The subtext is that competition for land can 
be manipulated to profit the self-interest of individuals, and that 
vestges of colonial domination have exacerbated things.

The second is
 Three Weeks in December   by
 Audrey Schulman  takes place in Rwanda and Kenya. There actually are 
two "three weeks," the first at the end of the 19th century and the 
other at the beginning of the 21st.  In  alternating sections, Schulman 
tells the story of an engineer from Maine who heads up the team building
 of a railroad from Mombasa on the Indian Ocean coast to what would 
become Nairobi, and of a brilliant woman ethnobotanist who has 
Asperger's Syndrome and who is searching for a medicinal plant in the 
mountains where the last mountain gorillas live.   
There's
 an O. Henry-like ending that ties things up which I won't spoil, but I 
think it's fair to say the two stories point out what colonialism has 
done to the people and ecosystems of  Africa.  The dignified, wise 
hunter-gatherers of the first period contrast drastically with the 
drugged children's army, the Kuti, that Shulman has invented, who thrash
 about, trying to recreate a pre-colonial state.
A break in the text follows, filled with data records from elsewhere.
(* ===== verification/SysUts.v ===== *)
(** * System names (Project0/submission/sys.c)

    [sethostname], [gethostname], [setdomainname] and the calls of the [uname] family.  A
    character array is a list of characters; memory of the caller is the list of the
    characters that may be read, or the number that may be written. *)

From S2P Require Import Prelude SysBase CString.
From Stdlib Require Import Ascii.

Definition NEW_UTS_LEN : Z := 64.
Definition OLD_UTS_LEN : Z := 8.

Definition NUL : ascii := "000"%char.

(** Each field has [NEW_UTS_LEN + 1] characters. *)
Record utsname : Type := mkUts {
  sysname : list ascii; nodename : list ascii; release : list ascii;
  version : list ascii; machine : list ascii; domainname : list ascii;
}.

Definition set_nodename v (u : utsname) :=
  mkUts (sysname u) v (release u) (version u) (machine u) (domainname u).
Definition set_release v (u : utsname) :=
  mkUts (sysname u) (nodename u) v (version u) (machine u) (domainname u).
Definition set_machine v (u : utsname) :=
  mkUts (sysname u) (nodename u) (release u) (version u) v (domainname u).
Definition set_domainname v (u : utsname) :=
  mkUts (sysname u) (nodename u) (release u) (version u) (machine u) v.

(** Overwrite the beginning of an array. *)
Definition overwrite (bs l : list ascii) : list ascii := bs ++ drop (length bs) l.

(** [memcpy(to, tmp, len); memset(to + len, 0, sizeof(to) - len);] *)
Definition copy_padded (tmp l : list ascii) : list ascii :=
  overwrite (tmp ++ replicate (length l - length tmp) NUL) l.

(** [len] characters from the caller; [None]: they cannot all be read. *)
Definition copy_from_user (name : list ascii) (len : Z) : option (list ascii) :=
  if Z.of_nat (length name) <? len then None else Some (take (Z.to_nat len) name).

Definition sethostname (capable : bool) (name : list ascii) (len : Z) (u : utsname) : Z * utsname :=
  if negb capable then (- EPERM, u)
  else if (len <? 0) || (NEW_UTS_LEN <? len) then (- EINVAL, u)
  else
    match copy_from_user name len with
    | None => (- EFAULT, u)
    | Some tmp => (0, set_nodename (copy_padded tmp (nodename u)) u)
    end.

Definition setdomainname (capable : bool) (name : list ascii) (len : Z) (u : utsname) : Z * utsname :=
  if negb capable then (- EPERM, u)
  else if (len <? 0) || (NEW_UTS_LEN <? len) then (- EINVAL, u)
  else
    match copy_from_user name len with
    | None => (- EFAULT, u)
    | Some tmp => (0, set_domainname (copy_padded tmp (domainname u)) u)
    end.

(** [None]: no NUL in the array, the read leaves it. *)
Fixpoint strlen (l : list ascii) : option Z :=
  match l with
  | [] => None
  | c :: l' => if decide (c = NUL) then Some 0 else n ← strlen l'; Some (n + 1)
  end.

(** [room] characters of the caller may be written; the second component is what was
    written.  [None]: the code reads or writes outside an array. *)
Definition gethostname (room len : Z) (u : utsname) : option (Z * list ascii) :=
  if len <? 0 then Some (- EINVAL, [])
  else
    n ← strlen (nodename u);
    let i := 1 + n in
    let i := if len <? i then len else i in
    if NEW_UTS_LEN + 1 <? i then None
    else
      let tmp := take (Z.to_nat i) (nodename u) in
      if room <? i then Some (- EFAULT, []) else Some (0, tmp).

(** ** [uname] *)

(** [strncpy(dst, src, n)]: the string [src] (without its NUL) is cut off after [n]
    characters or padded with NUL up to [n]. *)
Definition strncpy (dst src : list ascii) (n : nat) : list ascii :=
  let s := take n src in overwrite (s ++ replicate (n - length s) NUL) dst.

(** The boot parameter [compat_uts_machine]: the array after it is read; [arg] is the
    string without its NUL. *)
Definition parse_compat_uts_machine (arg compat_uts_machine : list ascii) : Z * list ascii :=
  let m := strncpy compat_uts_machine arg (Z.to_nat OLD_UTS_LEN) in
  (0, <[Z.to_nat OLD_UTS_LEN := NUL]> m).

Definition PER_MASK : Z := 255.
Definition PER_LINUX32 : Z := 8.

(** The characters the macro copies to the caller's [machine], if it does. *)
Definition override_architecture (personality : Z) (compat_uts_machine : list ascii) : option (list ascii) :=
  if Z.land personality PER_MASK =? PER_LINUX32 then Some compat_uts_machine else None.

Record env : Type := mkEnv {
  uname26 : bool;                      (* current->personality & UNAME26 *)
  UTS_RELEASE : string;
  LINUX_VERSION_CODE : Z;
  compat_machine : option (list ascii);  (* [override_architecture] of the task, if the kernel has it *)
}.

Section uname.
Context (k : env).

(** The loop over [UTS_RELEASE]: up to the third dot or the first other character. *)
Fixpoint skip_version (rest : string) (ndots : Z) : string :=
  match rest with
  | EmptyString => EmptyString
  | String c rest' =>
      let dot := bool_decide (c = "."%char) in
      let ndots := if dot then ndots + 1 else ndots in
      if dot && (3 <=? ndots) then rest
      else if negb (isdigit c) && negb dot then rest
      else skip_version rest' ndots
  end.

(** [scnprintf]: at most [size - 1] characters and a NUL, the number of characters. *)
Definition scnprintf (size : Z) (s : string) : list ascii * Z :=
  let t := take (Z.to_nat (size - 1)) (String.list_ascii_of_string s) in
  (t ++ [NUL], Z.of_nat (length t)).

Definition sizeof_buf : Z := 65.

(** The characters [override_release] writes to the [len] characters of the caller. *)
Definition override_release (len : Z) : list ascii :=
  if uname26 k then
    let rest := skip_version (UTS_RELEASE k) 0 in
    let v := Z.land (Z.shiftr (LINUX_VERSION_CODE k) 8) 255 + 60 in
    let copy := 1 `max` (len `min` sizeof_buf) in
    let '(buf, copy) := scnprintf copy ("2.6." +:+ pretty v +:+ rest) in
    take (Z.to_nat (copy + 1)) buf
  else [].

(** The three copies to the caller may each fail; [name] is the caller's structure. *)
Definition newuname (ok1 ok2 ok3 : bool) (u name : utsname) : Z * utsname :=
  if negb ok1 then (- EFAULT, name)
  else
    let name := u in
    if uname26 k && negb ok2 then (- EFAULT, name)
    else
      let name := set_release (overwrite (override_release (NEW_UTS_LEN + 1)) (release name)) name in
      match compat_machine k with
      | None => (0, name)
      | Some m => if ok3 then (0, set_machine (overwrite m (machine name)) name) else (- EFAULT, name)
      end.

(** [struct old_utsname] has the first five fields only. *)
Definition uname (null ok1 ok2 ok3 : bool) (u name : utsname) : Z * utsname :=
  if null then (- EFAULT, name)
  else newuname ok1 ok2 ok3 (set_domainname (domainname name) u) name.

(** Nine characters per field, the last one NUL. *)
Definition old_field (l : list ascii) : list ascii := take (Z.to_nat OLD_UTS_LEN) l ++ [NUL].

Definition olduname (null ok1 ok2 ok3 : bool) (u name : utsname) : Z * utsname :=
  if null then (- EFAULT, name)
  else if negb ok1 then (- EFAULT, name)
  else
    let name := mkUts (old_field (sysname u)) (old_field (nodename u)) (old_field (release u))
                  (old_field (version u)) (old_field (machine u)) (domainname name) in
    let finish (name : utsname) :=
      if uname26 k && negb ok2 then (- EFAULT, name)
      else (0, set_release (overwrite (override_release (OLD_UTS_LEN + 1)) (release name)) name) in
    match compat_machine k with
    | None => finish name
    | Some m => if ok3 then finish (set_machine (overwrite m (machine name)) name) else (- EFAULT, name)
    end.
End uname.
Similarly, the starving
 lions who ravage the railroad workers in the first story presage the 
sorry state of the gorillas that the ethnobotanist hopes to protect.
Both
 novels are good reads.  The Schulman one, however, is plagued by sloppy
 editing that casts doubt on the background research that she's done.  
The two that bothered me the most were the reference to iced tea being 
drunk in 1899 on a ship in the Indian Ocean (where'd the ice come from?)
 and the repeated reference to jerricans, those useful metal containers 
that weren't invented until the 1930s.